Verified Facts
The tax rates in Bosnia and Herzegovina range from 10% to 36% for personal income tax, with a corporate tax rate of 10% and a standard VAT rate of 17%.
Tax laws change frequently. Always consult a qualified tax professional for advice specific to your situation. This is a general guide only.
Quick Facts
Tax System Overview
Bosnia and Herzegovina has a territorial taxation system, where residents are taxed on their worldwide income, while non-residents are taxed only on their Bosnian-sourced income. The country's tax residency rules state that an individual is considered a tax resident if they have a permanent home in Bosnia and Herzegovina, or if they stay in the country for at least 183 days in a calendar year. This means that individuals who meet these conditions will be subject to taxation on their worldwide income, regardless of where it is earned.

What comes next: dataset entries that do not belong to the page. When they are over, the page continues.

Lemma segment_image_bytes c ph : Forall is_byte c → Forall is_byte (segment_image c ph).
Proof.
  intros. apply Forall_app_2; [by apply slice_bytes|]. apply Forall_replicate. unfold is_byte. lia.
Qed.

Lemma prealloc_some n h :
  ∃ b, preallocate_physical_memory n h = (Some b, <[b := replicate (Z.to_nat n) 0]> h) ∧ h !! b = None.
Proof.
  destruct (Hmem h n) as [b Hb]. exists b. unfold preallocate_physical_memory. rewrite Hb.
  split; [done|]. by eapply alloc_fresh.
Qed.

(** Bytes stored at the start of a zeroed block. *)
Lemma store_front h b n (bs : list Z) :
  (length bs <= n)%nat →
  store_bytes (<[b := replicate n 0]> h) (Some b, 0) bs = Ok (<[b := bs ++ replicate (n - length bs) 0]> h).
Proof.
  intros Hn. unfold store_bytes. cbn [fst snd deref mbind outcome_bind]. rewrite lookup_insert_eq.
  cbn [deref mbind outcome_bind]. rewrite length_replicate. zbool; try lia. cbn [andb].
  rewrite insert_insert_eq. cbn [Z.to_nat Nat.add take app]. by rewrite drop_replicate.
Qed.

(** [load_segment] adds the segment to the memory. *)
Lemma load_segment_spec c ph f p :
  contents f = c → Forall is_byte c → size c < 2 ^ 31 → segment_ok c ph → mem_ok p →
  nr_pmr_ops (space p) < MAX_VMA_NR →
  (∀ r, r ∈ regions (space p) → addr_high r <= p_vaddr ph ∨ p_vaddr ph + p_memsz ph <= addr_low r) →
  ∃ f' p' r, load_segment ph f p = Ok (p_vaddr ph + p_memsz ph, f', p') ∧ contents f' = c ∧ mem_ok p' ∧
    regions (space p') ≡ₚ r :: regions (space p) ∧ addr_low r = p_vaddr ph ∧
    addr_high r = p_vaddr ph + p_memsz ph ∧ vma_heap (space p') = vma_heap (space p) ∧
    ∀ x, byte_at p' x = if decide (covers ph x) then zget (segment_image c ph) (x - p_vaddr ph) else byte_at p x.
Proof.
  intros Hf Hc Hsz Hsg Hok Hn Hap. pose proof Hsg as [? ? ? ? ? Hhigh].
  change STACK_LOW with 0xDF800000 in Hhigh. unfold load_segment.
  destruct (prealloc_some (p_memsz ph) (heap p)) as (b & -> & Hfresh). unfold read_segment.
  rewrite bool_decide_false by done. rewrite (sint_unique 32 (p_offset ph) (p_offset ph)), (sint_unique 32 (p_filesz ph) (p_filesz ph)) by (lia || done).
  destruct (elf_read_ok c (p_offset ph) (p_filesz ph) f) as (f' & -> & Hf'); [done|lia..|].
  pose proof (slice_length c (p_offset ph) (p_filesz ph) ltac:(lia) ltac:(lia) ltac:(lia)) as Hsl. unfold size in Hsl.
  rewrite store_front by lia. cbn [mbind outcome_bind Z.eqb ASSERT].
  replace (Z.to_nat (p_memsz ph) - length (slice c (p_offset ph) (p_filesz ph)))%nat
    with (Z.to_nat (p_memsz ph - p_filesz ph)) by lia.
  change (slice c (p_offset ph) (p_filesz ph) ++ _) with (segment_image c ph).
  rewrite w32_small by (unfold word32; lia).
  set (r := generic_region (p_vaddr ph) (p_vaddr ph + p_memsz ph) (p_flags ph) "elf" (Some b)).
  destruct (install_spec p r (<[b := segment_image c ph]> (heap p)) Hok) as (vm & -> & Hok' & Hperm & Hh & _ & Hby).
  { split_and!; cbn; (lia || done). }
  { done. }
  { apply Forall_forall. intros e He. unfold apart. cbn. destruct (Hap e He); [by right|by left]. }
  { split; [done|]. eexists. split; [done|]. split; [|by apply segment_image_bytes].
    cbn. pose proof (segment_image_length c ph Hsg). unfold size in *. lia. }
  cbn [mbind outcome_bind]. eexists f', _, r. split; [done|]. split_and!; [done..|].
  intros x. rewrite Hby. destruct (decide (inside x r)) as [Hx|Hx], (decide (covers ph x)) as [Hx'|Hx'];
    unfold inside, covers in Hx, Hx'; cbn in Hx; [|lia|lia|done]. cbn. by rewrite lookup_insert_eq.
Qed.

(** What the loop leaves behind: the segments are in memory, the rest is as before. *)
Record loads (c : list Z) (p : process) (segs : list elf32_program_header) (p' : process) : Prop := {
  lo_ok : mem_ok p';
  lo_nr : nr_pmr_ops (space p') = nr_pmr_ops (space p) + size segs;
  lo_regions : ∀ r, r ∈ regions (space p') → r ∈ regions (space p) ∨
    ∃ ph, ph ∈ segs ∧ addr_low r = p_vaddr ph ∧ addr_high r = p_vaddr ph + p_memsz ph;
  lo_held : ∀ ph, ph ∈ segs → holds p' (p_vaddr ph) (segment_image c ph);
  lo_rest : ∀ x, (∀ ph, ph ∈ segs → ¬ covers ph x) → byte_at p' x = byte_at p x
}.

Definition top_of (pb : Z) (segs : list elf32_program_header) : Z :=
  foldl (λ pb ph, Z.max pb (p_vaddr ph + p_memsz ph)) pb segs.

The tax system in Bosnia and Herzegovina is governed by the Tax Administration of the Federation of Bosnia and Herzegovina, the Republic of Srpska, and the Brcko District, each having its own tax authority. The tax laws and regulations are based on the European Union tax directives, with some modifications to suit the country's specific needs. The tax system is designed to be fair and transparent, with a focus on encouraging foreign investment and economic growth.
Personal Income Tax
| Income Bracket (BAM) | Tax Rate |
|---|---|
| 0 - 3,600 | 10% |
| 3,601 - 7,200 | 15% |
| 7,201 - 12,000 | 20% |
| 12,001 - 24,000 | 25% |
| 24,001 and above | 36% |
| The tax rates for personal income tax in Bosnia and Herzegovina are progressive, with higher income brackets subject to higher tax rates. Taxpayers are entitled to various deductions and allowances, such as a basic allowance of BAM 2,400, as well as deductions for charitable donations, mortgage interest, and education expenses. Tax returns must be filed by March 31st of each year, and taxpayers can file their returns online or through a tax agent. |
Corporate & Business Tax
- The corporate tax rate in Bosnia and Herzegovina is 10%, which is one of the lowest in Europe.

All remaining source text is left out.